Go through the entries below and print, exactly, the lines starting at the one with "intros H. destruct" and ending at the one with "ssame_call f (ssame_map_user_page", keeping both ends and no others.
****************************************
(** ** Exec *)

Section Exec.
Context {D E N : Type} `{!BlockDrivers D, !Ext4Ops D E, !SocketOps N}.
Abbreviation st := (sys D E (ktasks (kio N))).
Implicit Types s : st.

Lemma ssame_upd s ti f :
  (forall t, pid (f t) = pid t /\ ppid (f t) = ppid t /\ pgid (f t) = pgid t /\ state (f t) = state t /\
    t_wait (f t) = t_wait t /\ fds (f t) = fds t /\ t_vm (f t) = t_vm t) -> ssame s (upd_task s ti f).
Proof.
  intros H. destruct (H (task_at s ti)) as (H1 & H2 & H3 & H4 & H5 & H6 & H7).
  apply same_set_task. constructor; rewrite ?H7; done.
Qed.

Lemma ssame_copy_user ti va bs s : ssame s (task_copy_to_user_va ti va bs s).2.
Proof.
  revert va s. induction bs as [|b bs IH]; intros va s; cbn [task_copy_to_user_va]; [done|].
  destruct (task_translate _ _) as [pa|]; [|done]. etransitivity; [|apply IH]. apply ssame_set_ram.
Qed.

Lemma ssame_map_segment vas ti w x s : ssame s (map_segment vas ti w x s).2.
Proof.
  revert s. induction vas as [|va vas IH]; intros s; cbn [map_segment]; [done|]. destruct (task_find_page _ _) as [ui|].
  - cbv zeta. destruct (task_page_validate_hw _ _) as [hw|]; [|done].
    destruct (task_set_user_pte _ _ _ _) as [m|] eqn:Es; [|done]. destruct (set_pte_asid _ _ _ _ _ Es) as [A B].
    etransitivity; [|apply IH]. etransitivity; [|apply ssame_flush]. by apply ssame_set_vm.
  - destruct (_ <=? _); [done|]. destruct (pmm_alloc_page _) as [page p]. cbv zeta.
    etransitivity; [apply (ssame_set_pmm s p)|]. destruct (page =? 0); [done|].
    match goal with |- context [let '(_, _) := ?f in _] =>
      ssame_call f (ssame_map_user_page ti va page w x false w (sys_set_pmm s p)) end.
    case_bool; [done|apply IH].
Qed.

Lemma ssame_zero_user n ti va s : ssame s (zero_user n ti va s).2.
Proof.
  revert va s. induction n as [|n IH]; intros va s; cbn [zero_user]; [done|].
  ssame_call (task_copy_to_user_va ti va [0] s) (ssame_copy_user ti va [0] s). case_bool; [done|apply IH].
Qed.

Lemma ssame_load_segments phs ti img s : ssame s (load_segments phs ti img s).2.
Proof.
  revert s. induction phs as [|ph phs IH]; intros s; cbn [load_segments]; [done|]. case_bool; [apply IH|]. cbv zeta.
  match goal with |- context [map_segment ?a ?b ?c ?d ?e] => ssame_call (map_segment a b c d e) (ssame_map_segment a b c d e) end.
  case_bool; [done|].
  match goal with |- context [task_copy_to_user_va ?a ?b ?c ?d] => ssame_call (task_copy_to_user_va a b c d) (ssame_copy_user a b c d) end.
  case_bool; [done|].
  match goal with |- context [zero_user ?a ?b ?c ?d] => ssame_call (zero_user a b c d) (ssame_zero_user a b c d) end.
  case_bool; [done|apply IH].
Qed.

Lemma ssame_open_entry ti e s : ssame s (open_entry ti e s).2.
Proof.
  unfold open_entry. cbv zeta. destruct (task_find_page _ _) as [ui|]; [|done].
  destruct (task_page_validate_hw _ _) as [hw|]; [|done]. case_bool; [|done].
  destruct (task_set_user_pte _ _ _ _) as [m|] eqn:Es; [|done]. destruct (set_pte_asid _ _ _ _ _ Es) as [A B].
  cbn [snd]. etransitivity; [by apply (ssame_set_vm s ti m)|apply ssame_flush].
Qed.

Lemma ssame_map_stack ti s : ssame s (map_stack ti s).2.
Proof.
  unfold map_stack. destruct (_ <=? _); [done|]. destruct (pmm_alloc_page _) as [page p]. cbv zeta.
  etransitivity; [apply (ssame_set_pmm s p)|]. destruct (page =? 0); [done|].
  match goal with |- context [task_map_user_page ?a ?b ?c ?d ?e ?f ?g ?h] =>
    ssame_call (task_map_user_page a b c d e f g h) (ssame_map_user_page a b c d e f g h) end.
  case_bool; [apply ssame_free|done].
Qed.

Lemma ssame_push_args rargs ti sp ptrs s : ssame s (push_args rargs ti sp ptrs s).2.
Proof.
  revert sp ptrs s. induction rargs as [|a rargs IH]; intros sp ptrs s; cbn [push_args]; [done|]. cbv zeta.
  match goal with |- context [task_copy_to_user_va ?a ?b ?c ?d] => ssame_call (task_copy_to_user_va a b c d) (ssame_copy_user a b c d) end.
  case_bool; [done|apply IH].
Qed.

Lemma ssame_load_stack ti img sz eh argv ticks addr s : ssame s (load_stack ti img sz eh argv ticks addr s).2.
Proof.
  unfold load_stack. pose proof (ssame_push_args (reverse (kargs argv)) ti USER_STACK_TOP [] s) as P. cbv zeta.
  destruct (push_args _ _ _ _ _) as [[[ptrs sp]|] s1]; [|exact P]. etransitivity; [exact P|]. clear P.
  match goal with |- context [task_copy_to_user_va ?a ?b ?c ?d] => ssame_call (task_copy_to_user_va a b c d) (ssame_copy_user a b c d) end.
  case_bool; [done|].
  match goal with |- context [task_copy_to_user_va ?a ?b ?c ?d] => ssame_call (task_copy_to_user_va a b c d) (ssame_copy_user a b c d) end.
  do 2 (case_bool; [done|]). cbn [snd]. etransitivity; [|apply ssame_refresh]. by apply ssame_upd.
Qed.

Lemma debug_syms_harmless img sz t :
  let t' := task_load_debug_symbols t img sz in
  pid t' = pid t /\ ppid t' = ppid t /\ pgid t' = pgid t /\ state t' = state t /\ t_wait t' = t_wait t /\ fds t' = fds t /\ t_vm t' = t_vm t.
Proof. unfold task_load_debug_symbols. destruct (_ <? _); [done|]. by destruct (negb _). Qed.

Lemma ssame_load_elf ti img sz argv ticks addr s : ssame s (task_load_elf ti img sz argv ticks addr s).2.
Proof.
  unfold task_load_elf. destruct (load_checks _ _ _) as [mle|]; [|done]. cbv zeta.
  match goal with |- context [load_segments ?a ?b ?c ?d] =>
    trans d; [|ssame_call (load_segments a b c d) (ssame_load_segments a b c d)] end.
  { etransitivity; [|apply ssame_unmap_user]. apply ssame_upd. apply debug_syms_harmless. }
  case_bool; [done|].
  match goal with |- context [open_entry ?a ?b ?c] => ssame_call (open_entry a b c) (ssame_open_entry a b c) end.
  case_bool; [done|].
  match goal with |- context [map_stack ?a ?b] => ssame_call (map_stack a b) (ssame_map_stack a b) end.
  case_bool; [done|].
  match goal with |- context [load_stack _ _ _ _ _ _ _ ?s1] => trans s1; [by apply ssame_set_vm|] end.
  case_bool; [done|apply ssame_load_stack].
Qed.

Lemma set_comm_harmless t name :
  let t' := task_set_comm_internal t name in
  pid t' = pid t /\ ppid t' = ppid t /\ pgid t' = pgid t /\ state t' = state t /\ t_wait t' = t_wait t /\ fds t' = fds t /\ t_vm t' = t_vm t.
Proof. unfold task_set_comm_internal. by destruct name as [[|? ?]|]. Qed.

Lemma ssame_exec ti img sz argv ticks addr s : ssame s (task_exec ti img sz argv ticks addr s).2.
Proof.
  unfold task_exec. ssame_call (task_load_elf ti img sz argv ticks addr s) (ssame_load_elf ti img sz argv ticks addr s).
  case_bool; [done|]. cbv zeta. destruct argv as [[|a argv]|]; [by apply ssame_upd| |by apply ssame_upd].
  etransitivity; [by apply (ssame_upd _ ti (fun t => on_sig t task_reset_signal_state_for_exec))|].
  apply ssame_upd. intros t. apply (set_comm_harmless t (Some a)).
Qed.

End Exec.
****************************************
• WRITTEN ANSWER
  intros H. destruct (H (task_at s ti)) as (H1 & H2 & H3 & H4 & H5 & H6 & H7).
  apply same_set_task. constructor; rewrite ?H7; done.
Qed.

Lemma ssame_copy_user ti va bs s : ssame s (task_copy_to_user_va ti va bs s).2.
Proof.
  revert va s. induction bs as [|b bs IH]; intros va s; cbn [task_copy_to_user_va]; [done|].
  destruct (task_translate _ _) as [pa|]; [|done]. etransitivity; [|apply IH]. apply ssame_set_ram.
Qed.

Lemma ssame_map_segment vas ti w x s : ssame s (map_segment vas ti w x s).2.
Proof.
  revert s. induction vas as [|va vas IH]; intros s; cbn [map_segment]; [done|]. destruct (task_find_page _ _) as [ui|].
  - cbv zeta. destruct (task_page_validate_hw _ _) as [hw|]; [|done].
    destruct (task_set_user_pte _ _ _ _) as [m|] eqn:Es; [|done]. destruct (set_pte_asid _ _ _ _ _ Es) as [A B].
    etransitivity; [|apply IH]. etransitivity; [|apply ssame_flush]. by apply ssame_set_vm.
  - destruct (_ <=? _); [done|]. destruct (pmm_alloc_page _) as [page p]. cbv zeta.
    etransitivity; [apply (ssame_set_pmm s p)|]. destruct (page =? 0); [done|].
    match goal with |- context [let '(_, _) := ?f in _] =>
      ssame_call f (ssame_map_user_page ti va page w x false w (sys_set_pmm s p)) end.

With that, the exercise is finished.